There are over 5 million people in the US currently living with Alzheimer's Disease (AD). Despite the loss of life, deterioration in quality of life, and social and financial costs of this devastating disease, there is still no cure or effective treatment to slow disease progression. A variety of approaches show promise in defining the key molecular changes that underlie pathology in AD. Many of these studies focus on the microtubule associated protein Tau and understanding how Tau contributes to neurodegeneration. A genetic screen for modulators of Tau pathology in C. elegans identified Suppressor of Tau 2 (sut-2). The sut-2 protein is a member of an evolutionarily-conserved family of nuclear, zinc finger polyadenosine RNA binding proteins. The human protein is termed Zinc Finger Cys3 His #14 (ZC3H14) or MSUT2. In our preliminary studies, we have identified ZC3H14 enriched in insoluble aggregates in AD brain. Furthermore, we have identified physical interactions between murine ZC3H14 and components of the RNA spliceosome including the U1-70K protein, which the Seyfried laboratory has linked to Tau pathology. Finally, ZC3H14 binds to the Mapt transcript encoding Tau suggesting a role for ZC3H14 in modulating post-transcriptional processing and/or expression of Tau. Based on our preliminary data and the discovery of sut-2 as a Tau modifier, we hypothesize that ZC3H14 interacts with critical RNA binding proteins and contributes to Tau-mediated pathology. Drawing extensively on resources available in the Alzheimer's Disease Research Center (ADRC) at Emory and our own preliminary data, we propose a collaborative multi-PI (Corbett and Seyfried) approach to test our hypothesis through the following specific aims:
Aim 1) Define the spectrum of ZC3H14-interacting proteins in normal and AD brain;
and Aim 2) Assess whether a decrease in ZC3H14 levels ameliorates Tau-induced pathology in a mouse model of Tau-mediated pathology and probe potential mechanisms. Our collaborative team is uniquely qualified to perform the proposed studies as 1) we have access to the required patient samples and expertise in proteomics provided by the Emory Proteomics core directed by MPI Seyfried; and 2) we have created the first Zc3h14 (MSUT2) knockout mouse. The homozygous Zc3h14 null (Zc3h14-/-) mice are viable and fertile and available to cross to Tau P301S transgenic mice (Line PS19) to assess whether ZC3H14 modifies Tau phenotypes in mammals. In addition, we will exploit these mice for preliminary analysis of how ZC3H14 regulates Tau expression. The goal of this exploratory proposal is to probe the mechanism by which ZC3H14 contributes to Tau-induced pathology. The long-term goal of our studies is to identify molecular pathways that could be targeted to modulate Tau-induced pathology.

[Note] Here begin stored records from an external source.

(** The launch stub returns to its caller: when the guest is entered, as the guest, at
    the end of the stub and on the same stack, with 1; else with 0 and the flags of
    the failure where the caller wants them. *)
Theorem launch_stub_returns s
    (Hstack : stack_ok 8 s) (Hrip : supported VMCS_GUEST_RIP = true) (Hrsp : supported VMCS_GUEST_RSP = true)
    (Hout : 0 <= regs s rcx /\ (regs s rcx + 8 <= sp s - 8 \/ sp s + 8 <= regs s rcx < 2 ^ 64)) :
  match vmlaunch (launch_fields s) with
  | None =>
      exists pc s1, runs vmx_vmlaunch_stub vmx_vmlaunch_stub s (enters_guest, pc, s1) /\
        vmx_vmread supported (vm s1) VMCS_GUEST_RIP = address (from_label successful_launch vmx_vmlaunch_stub) /\
        let guest := s1 <| sp := vmx_vmread supported (vm s1) VMCS_GUEST_RSP |> in
        exists pc2 s2, runs vmx_vmlaunch_stub (from_label successful_launch vmx_vmlaunch_stub) guest
            (returns (read_n 8 (memory s) (sp s)), pc2, s2) /\
          regs s2 rax = 1 /\ sp s2 = sp s + 8 /\ (forall r, r <> rax -> r <> rdx -> regs s2 r = regs s r)
  | Some flags => is_u64 flags ->
      exists pc s1, runs vmx_vmlaunch_stub vmx_vmlaunch_stub s (returns (read_n 8 (memory s) (sp s)), pc, s1) /\
        regs s1 rax = 0 /\ sp s1 = sp s + 8 /\ (forall r, r <> rax -> r <> rdx -> regs s1 r = regs s r) /\
        read_n 8 (memory s1) (regs s rcx) = flags
  end.
Proof.
  destruct (launch_prefix s) as (g & E & Hg). destruct Hstack as [S1 S2].
  set (s1 := s <| regs := g |> <| vm := launch_fields s |>) in *.
  assert (forall r, runs vmx_vmlaunch_stub (drop 6 vmx_vmlaunch_stub) s1 r -> runs vmx_vmlaunch_stub vmx_vmlaunch_stub s r) as Hrun.
  { intros r Hr. change (runs vmx_vmlaunch_stub (take 6 vmx_vmlaunch_stub ++ drop 6 vmx_vmlaunch_stub) s r).
    eapply runs_straight; [exact E | exact Hr]. }
  destruct (vmlaunch (launch_fields s)) as [flags |] eqn:El.
  - intros Hfl.
    cut (exists s2, straight supported other_flags callee wrapped vmlaunch address vmx_vmlaunch_stub
        (take 5 (drop 6 vmx_vmlaunch_stub)) s1 = Some s2 /\
      regs s2 rax = 0 /\ sp s2 = sp s /\ (forall r, r <> rax -> r <> rdx -> regs s2 r = regs s r) /\
      memory s2 = write_n 8 (write_n 8 (memory s) (sp s - 8) flags) (regs s rcx) flags).
    { intros (s2 & E2 & H1 & H2 & H3 & H4). eexists _, (drop_top s2).
      assert (read_n 8 (memory s) (sp s) = top s2) as ->
        by (unfold top; rewrite H4, H2, !read_n_other by lia; done).
      split; [| split; [exact H1 | split; [cbn; rewrite H2; apply add64_eq; unfold is_u64; lia | split; [exact H3 |]]]].
      - apply Hrun. change (drop 6 vmx_vmlaunch_stub) with (take 5 (drop 6 vmx_vmlaunch_stub) ++ drop 11 vmx_vmlaunch_stub).
        eapply runs_straight; [exact E2 |]. by apply runs_end.
      - cbn [memory drop_top set]. change (read_n 8 (memory s2) (regs s rcx) = flags). rewrite H4. by apply read_n_same. }
    assert (sp s -64 8 = sp s - 8) as P1 by (apply sub64_eq; unfold is_u64; lia).
    assert (sp s - 8 +64 8 = sp s) as P2 by (apply add64_eq; unfold is_u64; lia).
    assert (regs s rcx +64 0 = regs s rcx) as P3 by (apply add64_eq; unfold is_u64; lia).
    pose proof (Hg rcx ltac:(done) ltac:(done)) as Hc. clear E Hrun. subst s1. unfold is_u64 in *.
    eexists. split; [| split; [| split; [| split]]].
    + cbn -[launch_fields]. rewrite El. reflexivity.
    + cbn. apply Z.lxor_nilpotent.
    + cbn. by rewrite P1, P2.
    + intros r H1 H2. cbn. unfold insert, fn_insert. rewrite !decide_False by congruence. by apply Hg.
    + cbn. unfold insert, fn_insert. rewrite decide_False, decide_True, Hc, P3 by done.
      unfold top, push. cbn. by rewrite P1, read_n_same.
  - exists (drop 6 vmx_vmlaunch_stub), s1. split.
    { apply Hrun. apply runs_end. cbn [step plain line_instr]. change (vm s1) with (launch_fields s). by rewrite El. }
    change (vm s1) with (launch_fields s). unfold launch_fields at 1 2.
    rewrite vmread_vmwrite_other, vmread_vmwrite_same, vmread_vmwrite_same by done. split; [by apply wrap_small, address_range |].
    rewrite (wrap_small 64 (sp s)) by lia. set (d := _ <| sp := _ |>).
    exists (drop 13 vmx_vmlaunch_stub), (drop_top (d <| regs := <[rax := 1]> g |>)). split; [| split; [done | split]].
    + change (from_label successful_launch vmx_vmlaunch_stub) with (drop 12 vmx_vmlaunch_stub).
      eapply runs_go; [reflexivity |]. by apply runs_end.
    + cbn. apply add64_eq; unfold is_u64; lia.
    + intros r H1 H2. cbn. unfold insert, fn_insert. rewrite decide_False by congruence. by apply Hg.
Qed.

(** ** The way out of VMX operation *)

(** The part of the frame that both routines build last, below the stack pointer [a]. *)
Definition pushed_frame (m : mem) (a rip cs flags : Z) : mem :=
  write_n 8 (write_n 8 (write_n 8 m (a - 24) flags) (a - 32) cs) (a - 40) rip.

A major hallmark of Alzheimer's disease is the presence of Tau aggregates or tangles in the brains of affected individuals, but how Tau contributes to pathology remains a major focus of investigation. The exploratory studies proposed here focus on a novel component of the RNA spliceosome, the RNA binding protein ZC3H14/MSUT-2, that modulates Tau pathology in vivo. We take advantage of a novel knockout mouse we have generated to understand how this spliceosomal protein contributes to Tau-induced pathology and explore intriguing links that continue to be discovered between the spliceosome and Alzheimer's disease.